* _Prompt_
Transcribe word for word the lines below from the line with "match remaining with" through the line with "(** *** The checksum", ends included.

-- Opening Marker --

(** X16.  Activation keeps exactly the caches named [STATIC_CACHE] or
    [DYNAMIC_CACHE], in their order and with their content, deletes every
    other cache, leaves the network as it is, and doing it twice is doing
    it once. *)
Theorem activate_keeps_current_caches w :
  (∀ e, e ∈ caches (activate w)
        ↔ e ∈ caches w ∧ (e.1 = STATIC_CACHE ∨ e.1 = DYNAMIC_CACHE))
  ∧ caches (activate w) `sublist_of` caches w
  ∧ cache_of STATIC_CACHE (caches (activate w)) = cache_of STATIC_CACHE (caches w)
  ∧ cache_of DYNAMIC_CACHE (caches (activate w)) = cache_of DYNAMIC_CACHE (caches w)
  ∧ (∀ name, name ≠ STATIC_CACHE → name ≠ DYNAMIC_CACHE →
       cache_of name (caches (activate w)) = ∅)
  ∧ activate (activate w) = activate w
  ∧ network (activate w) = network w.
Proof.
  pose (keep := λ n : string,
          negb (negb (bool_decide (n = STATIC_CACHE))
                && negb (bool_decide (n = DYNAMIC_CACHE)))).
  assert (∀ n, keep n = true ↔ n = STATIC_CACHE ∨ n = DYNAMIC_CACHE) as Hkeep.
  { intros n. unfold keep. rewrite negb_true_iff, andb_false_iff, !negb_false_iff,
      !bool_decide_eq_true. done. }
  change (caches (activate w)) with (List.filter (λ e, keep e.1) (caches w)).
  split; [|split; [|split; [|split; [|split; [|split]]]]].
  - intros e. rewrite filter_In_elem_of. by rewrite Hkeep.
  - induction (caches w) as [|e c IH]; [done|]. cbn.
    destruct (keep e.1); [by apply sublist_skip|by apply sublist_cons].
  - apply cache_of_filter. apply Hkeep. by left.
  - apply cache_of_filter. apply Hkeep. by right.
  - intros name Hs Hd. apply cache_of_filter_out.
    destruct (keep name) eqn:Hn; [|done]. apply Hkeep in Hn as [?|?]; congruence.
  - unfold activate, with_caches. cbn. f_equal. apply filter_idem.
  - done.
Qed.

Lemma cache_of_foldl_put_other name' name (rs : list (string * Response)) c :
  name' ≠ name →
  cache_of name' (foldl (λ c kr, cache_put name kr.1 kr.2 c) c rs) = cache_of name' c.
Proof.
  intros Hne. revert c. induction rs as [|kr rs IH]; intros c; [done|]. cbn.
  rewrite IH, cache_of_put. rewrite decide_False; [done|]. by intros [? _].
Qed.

-- Closing Marker --
-- Opening Marker --

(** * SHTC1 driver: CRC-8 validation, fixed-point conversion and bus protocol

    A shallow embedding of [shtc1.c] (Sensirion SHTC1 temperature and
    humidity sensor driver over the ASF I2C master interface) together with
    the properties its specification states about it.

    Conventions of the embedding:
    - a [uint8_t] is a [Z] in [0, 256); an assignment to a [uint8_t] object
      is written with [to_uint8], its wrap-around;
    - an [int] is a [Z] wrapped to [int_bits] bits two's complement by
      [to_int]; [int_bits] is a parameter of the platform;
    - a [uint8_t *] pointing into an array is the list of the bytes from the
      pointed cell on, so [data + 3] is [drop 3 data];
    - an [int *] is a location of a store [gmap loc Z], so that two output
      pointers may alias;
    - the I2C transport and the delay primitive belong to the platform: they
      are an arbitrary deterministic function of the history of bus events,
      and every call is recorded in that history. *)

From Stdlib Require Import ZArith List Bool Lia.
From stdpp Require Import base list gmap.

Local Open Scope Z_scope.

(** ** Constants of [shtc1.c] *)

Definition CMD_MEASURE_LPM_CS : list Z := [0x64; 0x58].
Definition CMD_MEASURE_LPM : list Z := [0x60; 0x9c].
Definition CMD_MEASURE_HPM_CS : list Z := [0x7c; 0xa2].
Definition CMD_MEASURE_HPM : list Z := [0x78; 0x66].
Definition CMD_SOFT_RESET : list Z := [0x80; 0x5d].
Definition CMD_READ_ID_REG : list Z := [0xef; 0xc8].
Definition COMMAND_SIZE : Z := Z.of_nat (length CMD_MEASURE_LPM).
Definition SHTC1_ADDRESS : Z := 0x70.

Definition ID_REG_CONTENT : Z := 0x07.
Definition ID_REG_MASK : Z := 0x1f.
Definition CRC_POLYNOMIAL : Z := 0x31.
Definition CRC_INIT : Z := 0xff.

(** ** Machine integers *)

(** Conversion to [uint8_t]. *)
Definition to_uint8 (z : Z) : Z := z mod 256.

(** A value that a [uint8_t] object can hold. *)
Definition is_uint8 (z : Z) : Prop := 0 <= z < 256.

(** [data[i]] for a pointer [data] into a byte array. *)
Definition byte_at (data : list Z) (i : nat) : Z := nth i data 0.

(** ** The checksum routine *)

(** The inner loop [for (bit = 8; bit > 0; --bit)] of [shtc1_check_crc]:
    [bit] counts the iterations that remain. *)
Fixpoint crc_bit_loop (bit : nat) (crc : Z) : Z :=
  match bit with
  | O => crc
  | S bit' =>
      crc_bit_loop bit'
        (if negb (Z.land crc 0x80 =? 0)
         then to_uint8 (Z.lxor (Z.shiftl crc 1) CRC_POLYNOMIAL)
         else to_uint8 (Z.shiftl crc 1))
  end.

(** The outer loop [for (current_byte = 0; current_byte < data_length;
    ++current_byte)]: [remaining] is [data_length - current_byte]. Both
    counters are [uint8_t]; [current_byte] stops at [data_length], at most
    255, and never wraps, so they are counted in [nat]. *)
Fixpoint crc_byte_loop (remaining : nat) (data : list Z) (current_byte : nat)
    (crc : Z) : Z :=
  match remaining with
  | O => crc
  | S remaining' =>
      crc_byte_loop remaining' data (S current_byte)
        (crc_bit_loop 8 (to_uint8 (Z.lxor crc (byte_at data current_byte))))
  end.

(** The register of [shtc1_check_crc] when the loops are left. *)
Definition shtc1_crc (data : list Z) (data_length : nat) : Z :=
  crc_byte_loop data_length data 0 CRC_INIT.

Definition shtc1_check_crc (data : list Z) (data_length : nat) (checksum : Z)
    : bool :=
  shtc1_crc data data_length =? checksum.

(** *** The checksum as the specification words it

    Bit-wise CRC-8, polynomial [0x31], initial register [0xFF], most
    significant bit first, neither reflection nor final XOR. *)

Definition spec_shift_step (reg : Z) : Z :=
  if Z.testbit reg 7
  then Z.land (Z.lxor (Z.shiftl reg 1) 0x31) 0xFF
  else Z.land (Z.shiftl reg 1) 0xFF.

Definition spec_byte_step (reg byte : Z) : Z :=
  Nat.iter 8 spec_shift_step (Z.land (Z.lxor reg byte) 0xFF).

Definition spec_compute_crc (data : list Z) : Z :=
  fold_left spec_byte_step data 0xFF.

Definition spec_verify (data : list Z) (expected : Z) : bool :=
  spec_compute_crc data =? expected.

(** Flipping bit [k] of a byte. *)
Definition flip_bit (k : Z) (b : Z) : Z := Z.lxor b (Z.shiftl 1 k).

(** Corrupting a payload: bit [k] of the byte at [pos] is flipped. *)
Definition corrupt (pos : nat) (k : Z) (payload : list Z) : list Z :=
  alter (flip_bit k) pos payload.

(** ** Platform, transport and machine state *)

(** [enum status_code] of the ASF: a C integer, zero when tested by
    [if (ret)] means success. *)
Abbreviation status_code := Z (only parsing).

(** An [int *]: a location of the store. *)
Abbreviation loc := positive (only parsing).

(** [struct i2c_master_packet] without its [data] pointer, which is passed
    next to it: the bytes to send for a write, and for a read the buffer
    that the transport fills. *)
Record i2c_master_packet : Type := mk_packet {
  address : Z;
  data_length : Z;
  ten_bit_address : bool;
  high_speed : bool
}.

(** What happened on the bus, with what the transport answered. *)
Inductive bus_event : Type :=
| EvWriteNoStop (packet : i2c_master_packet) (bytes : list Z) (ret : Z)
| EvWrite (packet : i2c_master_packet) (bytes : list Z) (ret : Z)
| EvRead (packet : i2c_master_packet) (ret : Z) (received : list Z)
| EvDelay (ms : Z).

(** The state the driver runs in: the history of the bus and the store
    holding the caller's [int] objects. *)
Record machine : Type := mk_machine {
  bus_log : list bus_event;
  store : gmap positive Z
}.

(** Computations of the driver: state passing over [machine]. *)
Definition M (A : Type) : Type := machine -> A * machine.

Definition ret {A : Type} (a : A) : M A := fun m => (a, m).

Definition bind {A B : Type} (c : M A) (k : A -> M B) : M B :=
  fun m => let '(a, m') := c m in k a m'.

-- Closing Marker --

* _Answer to this exercise_
  match remaining with
  | O => crc
  | S remaining' =>
      crc_byte_loop remaining' data (S current_byte)
        (crc_bit_loop 8 (to_uint8 (Z.lxor crc (byte_at data current_byte))))
  end.

(** The register of [shtc1_check_crc] when the loops are left. *)
Definition shtc1_crc (data : list Z) (data_length : nat) : Z :=
  crc_byte_loop data_length data 0 CRC_INIT.

Definition shtc1_check_crc (data : list Z) (data_length : nat) (checksum : Z)
    : bool :=
  shtc1_crc data data_length =? checksum.

(** *** The checksum as the specification words it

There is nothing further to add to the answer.